Kürzlich liess die Grüne Partei verlauten, dass sie sich die Bildung zum Kernthema machen werde. Mit dieser Erklärung wurde gleichzeitig eine Initiative zur Förderung der Elternrechte ausländischer Eltern an den Volksschulen ankündigt. Man argumentierte mit Verbesserung der Schulqualität und in Form eines Elternbeirates für Kontaktverbesserung von Ausländer zwischen Lehrperson – Kind – Schulleitung und Schulbehörde.

Ist denn dieser Kontakt heute nicht gewährt? Setzten sich alle verantwortlichen Schulträger und Lehrkräfte nicht automatisch für eine gute Schule ein? Mit dieser Initiative wird wieder einmal mehr, sollte sie zustande kommen, ein Glied institutionalisiert, welches noch mehr Forderungen und eigenen Vorstellungen an unsere Volksschule und deren Unterricht stellt. Wieder einmal mehr steht die Lehrkraft dazwischen und weiss in dieser Vielfalt von „Dreinredner" bald nicht mehr, auf wen sie eigentlich hören soll.

Wieder einmal mehr wird etwas Unnötiges erfunden und damit den Lehrerberuf weiter belastet oder verunmöglicht. Nicht primär die Lohnvorstellungen sind schuld am Rückgang des Interesses am Lehrerberuf, sondern der Druck und die Ansprüche der Eltern, welche heute schon ob Ausländer oder Schweizer den Kontakt zu Lehrpersonen, Schulleitungen oder Schulpflege suchen können und die Anhörung auch jederzeit gewährt wird.

Der Schulbetrieb ist mit Schulgesetz und Lehrplänen sehr gut geregelt.
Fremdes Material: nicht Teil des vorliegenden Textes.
Lemma select_result_data_source (d rd : list (string * pyval)) :
  select_result_data (PyDict d) = Some (PyDict rd) <-> flags_source d rd.
Proof.
  rewrite select_result_data_dict. unfold flags_source.
  destruct (dict_get d "status") as [s|] eqn:Hs.
  - destruct (is_success s) eqn:Hok.
    + apply is_success_iff in Hok. subst s.
      destruct (dict_get d "data") as [v|]; split.
      * intros H; inversion H; subst. left. split; [reflexivity|]. now left.
      * intros [[_ [H|[H _]]]|[H _]]; try congruence.
      * intros H; inversion H; subst. left. split; [reflexivity|]. now right.
      * intros [[_ [H|[_ H]]]|[H _]]; try congruence.
    + assert (Hne : Some s <> Some (PyStr "success")).
      { intros H; inversion H; subst. discriminate. }
      destruct (dict_has d "isHttpProxyValid" || dict_has d "isHttpsProxyValid")
        eqn:Hh; split.
      * intros H; inversion H; subst. right. split; [exact Hne|].
        split; [|reflexivity]. now apply orb_true_iff.
      * intros [[H _]|[_ [_ H]]]; congruence.
      * discriminate.
      * intros [[H _]|[_ [H _]]]; [congruence|].
        apply orb_true_iff in H. congruence.
  - destruct (dict_has d "isHttpProxyValid" || dict_has d "isHttpsProxyValid")
      eqn:Hh; split.
    * intros H; inversion H; subst. right. split; [discriminate|].
      split; [|reflexivity]. now apply orb_true_iff.
    * intros [[H _]|[_ [_ H]]]; congruence.
    * discriminate.
    * intros [[H _]|[_ [H _]]]; [congruence|].
      apply orb_true_iff in H. congruence.
Qed.
(** * DSM visualisation ([mne_rsa/viz.py]): a shallow embedding

    The module draws dissimilarity matrices (DSMs) with matplotlib: a plain
    grid ([plot_dsms]), one topography ([_plot_dsms_topo]) and one topography
    per time window ([plot_dsms_topos]).  The functions of [viz.py] are
    embedded below as state-passing functions over a model of the pyplot
    state; Python exceptions are values of type [exn].

    numpy, scipy, matplotlib and MNE are libraries the module calls; they are
    modelled by the small executable definitions of the first three
    sections, each with a comment naming the library behaviour it stands
    for.  Array entries are float64 in Python; here they are exact rationals
    extended with NaN, and arithmetic on them is exact. *)

From stdpp Require Import gmap list strings pretty.
From Stdlib Require Import QArith.

Local Open Scope Z_scope.
Local Open Scope nat_scope.

(** ** Python exceptions and results *)

Inductive exn : Type :=
  | ValueError (msg : string)
  | TypeError (msg : string)
  | IndexError (msg : string)
  | AttributeError (msg : string)
  | UnboundLocalError (msg : string)
  | ZeroDivisionError (msg : string).

Inductive result (A : Type) : Type :=
  | Ok (a : A)
  | Raise (e : exn).
Arguments Ok {A} a.
Arguments Raise {A} e.

Definition is_TypeError {A} (r : result A) : bool :=
  match r with Raise (TypeError _) => true | _ => false end.

(** ** Python values (the [time_windows] argument is dynamically typed) *)

#[warnings="-register-all"]
Inductive pyval : Type :=
  | PNone
  | PInt (z : Z)
  | PStr (s : string)
  | PList (l : list pyval)
  | PTuple (l : list pyval).

Definition join (sep : string) (l : list string) : string :=
  match l with
  | [] => EmptyString
  | x :: r => fold_left (fun acc y => acc +:+ sep +:+ y) r x
  end.

(** [repr(v)] and [str(v)], as an f-string renders a value. *)
Fixpoint py_repr (v : pyval) : string :=
  match v with
  | PNone => "None"
  | PInt z => pretty z
  | PStr s => "'" +:+ s +:+ "'"
  | PList l => "[" +:+ join ", " (map py_repr l) +:+ "]"
  | PTuple [x] => "(" +:+ py_repr x +:+ ",)"
  | PTuple l => "(" +:+ join ", " (map py_repr l) +:+ ")"
  end.

Definition py_str (v : pyval) : string :=
  match v with
  | PStr s => s
  | _ => py_repr v
  end.

(** [isinstance(v, list)] *)
Definition isinstance_list (v : pyval) : bool :=
  match v with PList _ => true | _ => false end.

Definition shape_repr (s : list nat) : string :=
  py_repr (PTuple (map (fun n => PInt (Z.of_nat n)) s)).

(** ** numpy arrays *)

Inductive fval : Type :=
  | Fin (q : Q)
  | NaN.

Definition fadd (a b : fval) : fval :=
  match a, b with
  | Fin x, Fin y => Fin (Qred (x + y))
  | _, _ => NaN
  end.

(** [a != b] on floats: NaN differs from everything. *)
Definition fneq (a b : fval) : bool :=
  match a, b with
  | Fin x, Fin y => negb (Qeq_bool x y)
  | _, _ => true
  end.

Definition fsum (l : list fval) : fval := fold_left fadd l (Fin 0).

(** The mean of a list of samples; numpy gives NaN for no samples.  The
    mean is taken in exact arithmetic: it is the float64 that numpy returns
    where the float64 sum and quotient are exact (see [exact_mean]), and
    statements about the value of a mean are made for such samples. *)
Definition fmean (l : list fval) : fval :=
  match l, fsum l with
  | _ :: _, Fin s => Fin (Qred (s / inject_Z (Z.of_nat (length l))))
  | _, _ => NaN
  end.

(** An n-dimensional array: its shape and its entries in row-major order. *)
Record ndarray : Type := mk_ndarray {
  shape : list nat;
  data : list fval
}.

Definition size_of (s : list nat) : nat := fold_right Nat.mul 1 s.

Definition ndim (a : ndarray) : nat := length (shape a).

Definition at_ (a : ndarray) (i : nat) : fval := nth i (data a) NaN.


Definition get2 (a : ndarray) (s k : nat) : fval :=
  match shape a with
  | [_; nk] => at_ a (s * nk + k)
  | _ => NaN
  end.

(** [a[i]]: indexing the first axis. *)
Definition getitem (a : ndarray) (i : nat) : result ndarray :=
  match shape a with
  | [] => Raise (IndexError "too many indices for array")
  | n :: rest =>
      if i <? n then
        Ok {| shape := rest;
              data := take (size_of rest) (drop (i * size_of rest) (data a)) |}
      else
        Raise (IndexError ("index " +:+ pretty i +:+
               " is out of bounds for axis 0 with size " +:+ pretty n))
  end.

(** One bound of a slice [a:b] over an axis of length [n]: negative bounds
    count from the end, and bounds are clipped to the axis. *)
Definition slice_bound (n : nat) (v : pyval) (dflt : nat) : result nat :=
  match v with
  | PNone => Ok dflt
  | PInt z =>
      Ok (Z.to_nat (if (z <? 0)%Z then Z.max (z + Z.of_nat n) 0
                    else Z.min z (Z.of_nat n)))
  | _ => Raise (TypeError
           "slice indices must be integers or None or have an __index__ method")
  end.

(** [a[:, lo:hi, :]] on a 3-D array. *)
Definition crop_axis1 (a : ndarray) (lo hi : pyval) : result ndarray :=
  match shape a with
  | [ns; nt; nk] =>
      match slice_bound nt lo 0, slice_bound nt hi nt with
      | Ok start, Ok stop =>
          let len := stop - start in
          Ok {| shape := [ns; len; nk];
                data := flat_map (fun s =>
                          flat_map (fun t =>
                            map (fun k => at_ a ((s * nt + (start + t)) * nk + k))
                                (seq 0 nk))
                            (seq 0 len))
                          (seq 0 ns) |}
      | Raise e, _ => Raise e
      | _, Raise e => Raise e
      end
  | _ => Raise (IndexError "too many indices for array")
  end.
Lemma deriveEndDate_cases (items : option (list Item)) (v : jsval) :
  deriveEndDate items = inr v -> v = JNull \/ exists ms, v = JIso ms.
Proof.
  unfold deriveEndDate, subscriptionEndDate, toISOString.
  destruct (periodEnd items) as [p|]; [|intros [= <-]; by left].
  destruct (truthy (JNum p)); [|intros [= <-]; by left].
  destruct (Z.abs (p * 1000) <=? max_time_ms); [|discriminate].
  intros [= <-]. right. by eexists.
Qed.

Lemma end_ok_of (v : jsval) :
  v = JNull \/ (exists ms, v = JIso ms) ->
  Some v = Some JNull \/ exists ms, Some v = Some (JIso ms).
Proof. intros [->|[ms ->]]; [by left|right; by exists ms]. Qed.

(** Membership in a concrete list, by trying each element in turn. *)
Ltac solve_in_list :=
  cbn; repeat (apply elem_of_cons; (left; reflexivity) || right).

(** The status value the [customer.subscription.updated] branch computes,
    when Firestore accepts it. *)
Lemma updated_status_cases (s : string) :
  storable (js_or (js_get statusMap s) (JStr "expired")) = true ->
  Some (js_or (js_get statusMap s) (JStr "expired"))
    ∈ [Some (JStr "active"); Some (JStr "expired");
       Some (JStr "cancelled"); Some (JInherited "__proto__")].
Proof.
  unfold js_get. simpl. repeat case_decide; simpl; subst; intros Hs;
    try (apply String.eqb_eq in Hs; subst); solve_in_list.
Qed.

Lemma write_ok_checkoutDelta (session : Session) (md : Metadata) (sid : string) (v : jsval) :
  v = JNull \/ (exists ms, v = JIso ms) -> write_ok (checkoutDelta session md sid v).
Proof.
  intros Hv. unfold write_ok, checkoutDelta. simpl. split.
  - rewrite lookup_insert_eq. solve_in_list.
  - rewrite !lookup_insert_ne by done. rewrite lookup_insert_eq. by apply end_ok_of.
Qed.

Lemma write_ok_updatedDelta (updatedSub : Subscription) (v : jsval) :
  v = JNull \/ (exists ms, v = JIso ms) ->
  forallb (fun kv => storable kv.2) (map_to_list (updatedDelta updatedSub v)) = true ->
  write_ok (updatedDelta updatedSub v).
Proof.
  intros Hv Hs. unfold write_ok. split.
  - unfold updatedDelta in *. simpl in *. rewrite lookup_insert_eq.
    apply updated_status_cases.
    eapply forallb_storable_lookup; [exact Hs|]. by rewrite lookup_insert_eq.
  - unfold updatedDelta. simpl. rewrite lookup_insert_ne by done.
    rewrite lookup_insert_eq. by apply end_ok_of.
Qed.

Lemma write_ok_failedDelta (v : jsval) :
  v = JNull \/ (exists ms, v = JIso ms) -> write_ok (failedDelta v).
Proof.
  intros Hv. unfold write_ok, failedDelta. simpl. split.
  - rewrite lookup_insert_eq. solve_in_list.
  - rewrite lookup_insert_ne by done. rewrite lookup_insert_eq. by apply end_ok_of.
Qed.

Lemma write_ok_deletedDelta : write_ok deletedDelta.
Proof. unfold write_ok. split; [solve_in_list|by left]. Qed.

Lemma write_ok_cancelDelta : write_ok cancelDelta.
Proof. unfold write_ok. split; [solve_in_list|by left]. Qed.

Ltac keeps_pure :=
  apply readonly_keeps;
  first [apply readonly_ret | apply readonly_call | apply readonly_lift].

Lemma keeps_handleEvent (stripe : Stripe) (event : Event) :
  Keeps (handleEvent stripe event).
Proof.
  destruct event as [session|invoice|updatedSub|canceledSub|failedInvoice|type]; simpl.
  - destruct (if_truthy (cs_subscription session)) as [sid|];
      destruct (cs_metadata session) as [md|]; try keeps_pure.
    destruct (bool_decide (md_userId md = Some "pending")); [keeps_pure|].
    apply keeps_bind; [keeps_pure|intros subscription].
    apply keeps_bind_lift. intros v Hv.
    apply keeps_updateUserSubscription. intros _.
    apply write_ok_checkoutDelta. by eapply deriveEndDate_cases.
  - destruct (if_truthy (inv_subscription invoice)); [|keeps_pure].
    apply keeps_bind; [keeps_pure|intros subscription].
    apply keeps_bind; [keeps_pure|intros _; keeps_pure].
  - destruct (meta_userId (sub_metadata updatedSub)) as [uid|]; [|keeps_pure].
    destruct (String.eqb uid "pending"); [keeps_pure|].
    apply keeps_bind_lift. intros v Hv.
    apply keeps_updateUserSubscription.
    apply write_ok_updatedDelta. by eapply deriveEndDate_cases.
  - destruct (meta_userId (sub_metadata canceledSub)); [|keeps_pure].
    apply keeps_updateUserSubscription. intros _. apply write_ok_deletedDelta.
  - destruct (if_truthy (inv_subscription failedInvoice)); [|keeps_pure].
    apply keeps_bind; [keeps_pure|intros subscription].
    destruct (meta_userId (sub_metadata subscription)); [|keeps_pure].
    apply keeps_bind_lift. intros v Hv.
    apply keeps_updateUserSubscription. intros _.
    apply write_ok_failedDelta. by eapply deriveEndDate_cases.
  - keeps_pure.
Qed.

Lemma keeps_webhook (stripe : Stripe) (secret raw : string) (sig : option string) :
  Keeps (webhook stripe secret raw sig).
Proof.
  unfold webhook. destruct (webhooks_constructEvent stripe raw sig secret); [keeps_pure|].
  apply keeps_catch; [|intros; keeps_pure].
  apply keeps_bind; [apply keeps_handleEvent|intros; keeps_pure].
Qed.

Lemma keeps_cancelSubscription (stripe : Stripe) (userId subscriptionId : option string) :
  Keeps (cancelSubscription stripe userId subscriptionId).
Proof.
  unfold cancelSubscription. apply keeps_catch; [|intros; keeps_pure].
  destruct (if_truthy userId), (if_truthy subscriptionId); try keeps_pure.
  apply keeps_bind; [keeps_pure|intros canceled].
  apply keeps_bind; [|intros; keeps_pure].
  apply keeps_updateUserSubscription. intros _. apply write_ok_cancelDelta.
Qed.

Lemma readonly_verifyPayment (stripe : Stripe) (now_ms : Z) (email : option string) :
  ReadOnly (verifyPayment stripe now_ms email).
Proof.
  unfold verifyPayment. apply readonly_catch; [|intros; apply readonly_ret].
  destruct (if_truthy email); [|apply readonly_ret].
  apply readonly_bind; [apply readonly_call|intros [|customer ?]; [apply readonly_ret|]].
  apply readonly_bind; [apply readonly_call|intros [|subscription ?]; [apply readonly_ret|]].
  destruct (js_lt _ _); apply readonly_ret.
Qed.

Lemma readonly_restoreSubscription (stripe : Stripe) (userId email : option string) :
  ReadOnly (restoreSubscription stripe userId email).
Proof.
  unfold restoreSubscription. apply readonly_catch; [|intros; apply readonly_ret].
  apply readonly_bind; [apply readonly_call|intros [|customer ?]; [apply readonly_ret|]].
  apply readonly_bind; [apply readonly_call|intros [|subscription ?]; [apply readonly_ret|]].
  apply readonly_bind; [apply readonly_lift|intros plan].
  apply readonly_bind; [apply readonly_lift|intros; apply readonly_ret].
Qed.
(** The computation returns on every square matrix whose indices all have a
    registered system; its result is described by the groups [VG] of the
    partition, their priorities [GP] and a postorder [orders] per group. *)
Lemma UpdateSystemWorkOrder_spec MAX LOWEST this :
  square (m_SystemDependencyMatrix this) → registered this →
  ∃ VG GP orders ids this',
    vertex_groups LOWEST this = Some (VG, GP) ∧
    concat VG ≡ₚ seq 0 (length (m_SystemDependencyMatrix this)) ∧
    Forall (closed (m_SystemDependencyMatrix this)) VG ∧
    Forall (λ g, g ≠ []) VG ∧
    Forall2 (group_priority LOWEST this) VG GP ∧
    Forall2 (λ g o, o ≡ₚ g ∧ (acyclic (m_SystemDependencyMatrix this) →
                               postordered (m_SystemDependencyMatrix this) o)) VG orders ∧
    visit_groups (m_SystemDependencyMatrix this) VG
      (replicate (length (m_SystemDependencyMatrix this)) 0%Z) orders ∧
    ids = concat (multimap_from [] (entries MAX GP orders)).*2 ∧
    ids ≡ₚ seq 0 (length (m_SystemDependencyMatrix this)) ∧
    work_order_ids MAX LOWEST this = Some ids ∧
    UpdateSystemWorkOrder MAX LOWEST this = Some this' ∧
    Forall2 (λ m p, m_Systems this !! m = Some p) ids (m_SystemWorkOrder this') ∧
    objects this' = objects this ∧ m_Systems this' = m_Systems this ∧
    m_SystemDependencyMatrix this' = m_SystemDependencyMatrix this.
Proof.
  intros Hsq Hreg.
  destruct (vertex_groups_spec LOWEST this Hsq Hreg) as (VG & GP & Hvg & Hperm & Hcl & Hne & Hprio).
  destruct (sort_for_spec (m_SystemDependencyMatrix this) Hsq MAX VG GP VG GP 0
              (replicate (length (m_SystemDependencyMatrix this)) 0%Z) [] [])
    as (orders & Hsort & Horders & Hvisit); [done|done| | |done| | |].
  { symmetry. by eapply Forall2_length. }
  { split; [by rewrite length_replicate|]. intros i Hi.
    rewrite lookup_replicate_2 //. }
  { rewrite app_nil_l Hperm. apply NoDup_seq. }
  { intros x. rewrite Hperm elem_of_seq. lia. }
  set (ids := concat (multimap_from [] (entries MAX GP orders)).*2).
  assert (Hids : ids ≡ₚ seq 0 (length (m_SystemDependencyMatrix this))).
  { unfold ids. rewrite -Hperm.
    etrans; [apply concat_Permutation, fmap_Permutation, multimap_from_perm|].
    rewrite app_nil_l entries_snd.
    2:{ rewrite -(Forall2_length _ _ _ Horders). symmetry. by eapply Forall2_length. }
    apply concat_Forall2_Permutation, Forall2_fmap_l, Forall2_flip.
    eapply Forall2_impl; [done|]. intros g o [Ho _]. simpl. by rewrite reverse_Permutation. }
  assert (Hwo : work_order_ids MAX LOWEST this = Some ids).
  { unfold work_order_ids. rewrite Hvg /=. by rewrite Hsort. }
  destruct (mapM_is_Some_2 (λ m, m_Systems this !! m) ids) as [wo Hmap].
  { apply Forall_forall. intros m Hm. rewrite Hids in Hm. apply elem_of_seq in Hm.
    destruct (Hreg m) as (p & _ & Hp & _); [lia|]. simpl. by rewrite Hp. }
  exists VG, GP, orders, ids,
    {| objects := objects this; m_Systems := m_Systems this;
       m_SystemDependencyMatrix := m_SystemDependencyMatrix this;
       m_SystemWorkOrder := wo |}.
  split_and!; try done.
  - unfold UpdateSystemWorkOrder. rewrite Hwo /= Hmap /=. done.
  - simpl. by apply mapM_Some_1.
Qed.

(** *** Properties of the work order *)

Lemma acyclic_by_rank M (rank : nat → nat) :
  (∀ i j, dep M i j → rank j < rank i) → acyclic M.
Proof.
  intros Hrank i Hi.
  assert (Hlt : ∀ x y, tc (arc M) x y → rank x < rank y).
  { induction 1 as [x y Hxy|x y z Hxy _ IH].
    - by apply Hrank.
    - specialize (Hrank _ _ Hxy). lia. }
  specialize (Hlt i i Hi). lia.
Qed.

Lemma square_example_ABCD : square (m_SystemDependencyMatrix example_ABCD).
Proof. repeat constructor. Qed.

Lemma registered_example_ABCD : registered example_ABCD.
Proof.
  intros i Hi. simpl in Hi.
  destruct i as [|[|[|[|i]]]]; [by eexists _, _; split; vm_compute; reflexivity..|lia].
Qed.

Lemma acyclic_example_ABCD : acyclic (m_SystemDependencyMatrix example_ABCD).
Proof.
  apply (acyclic_by_rank _ (λ i, if decide (i = 1) then 0 else 1)).
  intros i j Hd. destruct (dep_lt _ square_example_ABCD _ _ Hd) as [Hi Hj].
  simpl in Hi, Hj.
  destruct i as [|[|[|[|i]]]], j as [|[|[|[|j]]]]; try lia; by vm_compute in Hd |- *.
Qed.

Lemma square_example_cycle : square (m_SystemDependencyMatrix example_cycle).
Proof. repeat constructor. Qed.

Lemma registered_example_cycle : registered example_cycle.
Proof.
  intros i Hi. simpl in Hi.
  destruct i as [|[|[|i]]]; [by eexists _, _; split; vm_compute; reflexivity..|lia].
Qed.

(** C10. On every square dependency matrix over registered systems, cyclic or
    not, [UpdateSystemWorkOrder] returns and the work order it leaves has as
    many entries as the matrix has rows and is a permutation of the
    registered systems: it lists the pointers of a permutation [ids] of the
    type ids [0 .. n-1]. *)
Theorem work_order_permutation MAX LOWEST this :
  square (m_SystemDependencyMatrix this) → registered this →
  ∃ this' ids,
    UpdateSystemWorkOrder MAX LOWEST this = Some this' ∧
    length (m_SystemWorkOrder this') = length (m_SystemDependencyMatrix this) ∧
    ids ≡ₚ seq 0 (length (m_SystemDependencyMatrix this)) ∧
    Forall2 (λ m p, m_Systems this !! m = Some p) ids (m_SystemWorkOrder this') ∧
    m_SystemWorkOrder this' ≡ₚ registered_systems this.
Proof.
  intros Hsq Hreg.
  destruct (UpdateSystemWorkOrder_spec MAX LOWEST this Hsq Hreg)
    as (VG & GP & orders & ids & this' & _ & _ & _ & _ & _ & _ & _ & _ & Hids & _ & Hrun & Hwo & _).
  exists this', ids. split_and!; [done| |done|done|].
  - rewrite -(Forall2_length _ _ _ Hwo) Hids. apply length_seq.
  - apply mapM_Some_2, mapM_Some_omap in Hwo. rewrite -Hwo.
    unfold registered_systems. by rewrite Hids.
Qed.

Lemma work_order_permutation_witness :
  square (m_SystemDependencyMatrix example_cycle) ∧ registered example_cycle ∧
  ∃ this' ids,
    UpdateSystemWorkOrder 65535 0 example_cycle = Some this' ∧
    length (m_SystemWorkOrder this') = 3 ∧
    ids ≡ₚ seq 0 3 ∧
    Forall2 (λ m p, m_Systems example_cycle !! m = Some p) ids (m_SystemWorkOrder this') ∧
    m_SystemWorkOrder this' ≡ₚ registered_systems example_cycle.
Proof.
  split; [exact square_example_cycle|]. split; [exact registered_example_cycle|].
  exact (work_order_permutation 65535 0 example_cycle
           square_example_cycle registered_example_cycle).
Defined.
(** C6 fails as stated: with [len(x) = 2] and [len(y) = 1] the full-length
    chooser returns 2, the first turn passes, and the second turn indexes
    [y] at position 1, which is [min(len(x), len(y))]. *)
Lemma loop_indexes_past_y :
  call_chooser Len [1; 2] [] = (Ok 2, []) /\
  Z.min (len [1; 2]) (len [1]) = 1 /\
  for_each (range 0 1) [] (loop_body reference_pow [1; 2] [1] Add Append) []
    = (Ok [VInt 2], []) /\
  subscript [1] 1 = Raise IndexError /\
  loop reference_pow [1; 2] [1] Add Append Len [] = (Raise IndexError, []).
Proof. repeat split; reflexivity. Qed.

(** ** Division by a zero digit *)

Section DivideByZero.

Variable libm_pow : spec_float -> spec_float -> spec_float.

Lemma div_by_zero (x : Z) : div x 0 = Raise ZeroDivisionError.
Proof. reflexivity. Qed.

Lemma loop_body_div_zero (a b : list Z) (acc : accumulator) (z : list value)
    (i : Z) (s : rng) :
  subscript b i = Ok 0 ->
  exists e, loop_body libm_pow a b Div acc z i s = (Raise e, s).
Proof.
  intros Hb. unfold loop_body, bind, lift. rewrite Hb.
  destruct (subscript a i) as [xi|e].
  - exists ZeroDivisionError. reflexivity.
  - exists e. reflexivity.
Qed.
Definition required_spec (ovf : float -> Z) (store_ : bool)
    (uncompressed compressed : Z) : Z :=
  if store_ then scale_bytes ovf uncompressed F64.c1_05
  else
    let candidate := Z.min uncompressed (scale_bytes ovf compressed F64.c1_25) in
    scale_bytes ovf candidate F64.c1_10.

(** The integers [start], [start + 1], ..., [n] of them. *)
Fixpoint zrange (n : nat) (start : Z) : list Z :=
  match n with
  | O => []
  | S n' => start :: zrange n' (start + 1)
  end.

(** [uint64(f)] is defined and is [v]. *)
Definition trunc_is (f : float) (v : Z) : bool :=
  match F64.trunc f with
  | Some x => x =? v
  | None => false
  end.

(** ** Names for what [mergeZIP] computes before the gate *)

Definition scanTotal (w : world) (opt : options) (names : list string) : Z :=
  (totalsPass w (inputDir opt) names 0).1.2.

Definition scanWarnings (w : world) (opt : options) (names : list string)
    : list event :=
  (totalsPass w (inputDir opt) names 0).2.

Definition neededBytes (w : world) (opt : options) (names : list string) : Z :=
  diskNeed w (store opt) (scanTotal w opt names)
           (compressedPass w (inputDir opt) names 0).

Definition outPathOf (opt : options) : string :=
  filepath.Join [outDir opt; outBase opt +:+ ".zip"].

(** An event that leaves the output location alone. *)
Definition only_warning (e : event) : Prop :=
  match e with
  | WarnOpenZip _ => True
  | _ => False
  end.

(** ** The log of a job *)

(** The events of the copy loops other than a failed write. *)
Definition loop_event (e : event) : Prop :=
  match e with
  | EntryHeader _ _ _ | WarnHeader _ | WarnOpenEntry _ _ | Wrote _
  | WarnRead _ _ | Flush | Progress _ _ | Newline | WarnOpenZip _ => True
  | _ => False
  end.

(** A loop result whose log extends that of [s]: by loop events when the
    loop falls through, and by loop events, the failed write and the flush
    when it leaves with [ErrWrite]. *)
Definition grows (s : state) (r : step) : Prop :=
  match r with
  | Next s' => exists evs, log s' = log s ++ evs /\ Forall loop_event evs
  | Fatal e s' =>
      e = ErrWrite
      /\ exists evs, log s' = log s ++ evs ++ [WriteFailed; Flush]
           /\ Forall loop_event evs
  end.

(** Lines 367-371 and the deferred calls: how [mergeZIP] returns once
    the archive loop is over. *)
Definition finishJob (w : world) (opt : options) (r : step)
    : result string * list event :=
  match r with
  | Fatal e s' => (Err e, log s' ++ deferred)
  | Next s' =>
      if zwClose_fails w
      then (Err ErrCloseZip, log s' ++ [CloseZip] ++ deferred)
      else if outFileClose_fails w
      then (Err ErrCloseFile, log s' ++ [CloseZip; CloseFile] ++ deferred)
      else (Ok (outPathOf opt),
            log s' ++ [CloseZip; CloseFile; Done (outPathOf opt)] ++ deferred)
  end.

(** The state a loop ends in, with or without an error. *)
Definition state_of (r : step) : state :=
  match r with
  | Next s => s
  | Fatal _ s => s
  end.

(** ** Failed writes *)

(** Whether the copy loop of a stream gets to a [bw.Write] that fails: a
    read that returns bytes and whose write fails, with no read before it
    that ended the stream. *)
Fixpoint write_fails_in (rs : list readResult) : bool :=
  match rs with
  | [] => false
  | r :: rest =>
      ((0 <? rd_n r) && wr_fails r)
      || match rd_err r with
         | None => write_fails_in rest
         | Some _ => false
         end
  end.

(** An entry whose copy gets to a failing write: it is a file, it is not
    excluded by name, its header is created and its stream opens. *)
Definition entry_write_fails (f : zipFile) : bool :=
  negb (IsDir f) && negb (shouldSkipPath (Name f))
  && negb (createHeader_fails f) && negb (open_fails f)
  && write_fails_in (reads f).

(** A job in which some archive that opens for copying has such an
    entry. *)
Definition job_write_fails (w : world) (opt : options) (names : list string)
    : bool :=
  existsb (fun name =>
             match OpenReader w 2 (filepath.Join [inputDir opt; name]) with
             | Some zr => existsb entry_write_fails zr
             | None => false
             end) names.

(** The surroundings [w] with other answers to [bw.Flush]: [b] decides,
    entry by entry, whether the flush fails. *)
Definition set_flush (b : zipFile -> bool) (f : zipFile) : zipFile :=
  {| Name := Name f; IsDir := IsDir f;
     UncompressedSize64 := UncompressedSize64 f;
     CompressedSize64 := CompressedSize64 f;
     createHeader_fails := createHeader_fails f; open_fails := open_fails f;
     reads := reads f;
     flush_fails := b f |}.

Definition flush_world (b : zipFile -> bool) (w : world) : world :=
  {| ToLower := ToLower w;
     Match := Match w;
     u64_of_float_overflow := u64_of_float_overflow w;
     maxAlloc := maxAlloc w;
     GOOS_windows := GOOS_windows w;
     MkdirAll_fails := MkdirAll_fails w;
     ReadDir := ReadDir w;
     OpenReader := fun k path => map (set_flush b) <$> OpenReader w k path;
     Statfs := Statfs w;
     Create_fails := Create_fails w;
     zwClose_fails := zwClose_fails w;
     outFileClose_fails := outFileClose_fails w;
     Open_fails := Open_fails w;
     Stat_fails := Stat_fails w;
     Read_limit := Read_limit w;
     Read_fails := Read_fails w;
     Write_fails := Write_fails w;
     Remove_fails := Remove_fails w |}.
Es braucht keine unnötigen und unsinnigen Ausdehnungen. Schon diese Idee zeigt auf, dass zwar in unseren Schulen Sinn und Zusammenhänge der grünen Natur näher gebracht werden, diese aber nie auch noch politisch grün gefärbt werden dürfen. Lassen wir den Lehrkräften endlich wieder die Freiheit im Unterricht, damit sie bei der Berufsausübung sich selber sind, dann haben wir einen grossen Teil der Schulqualität verbessert.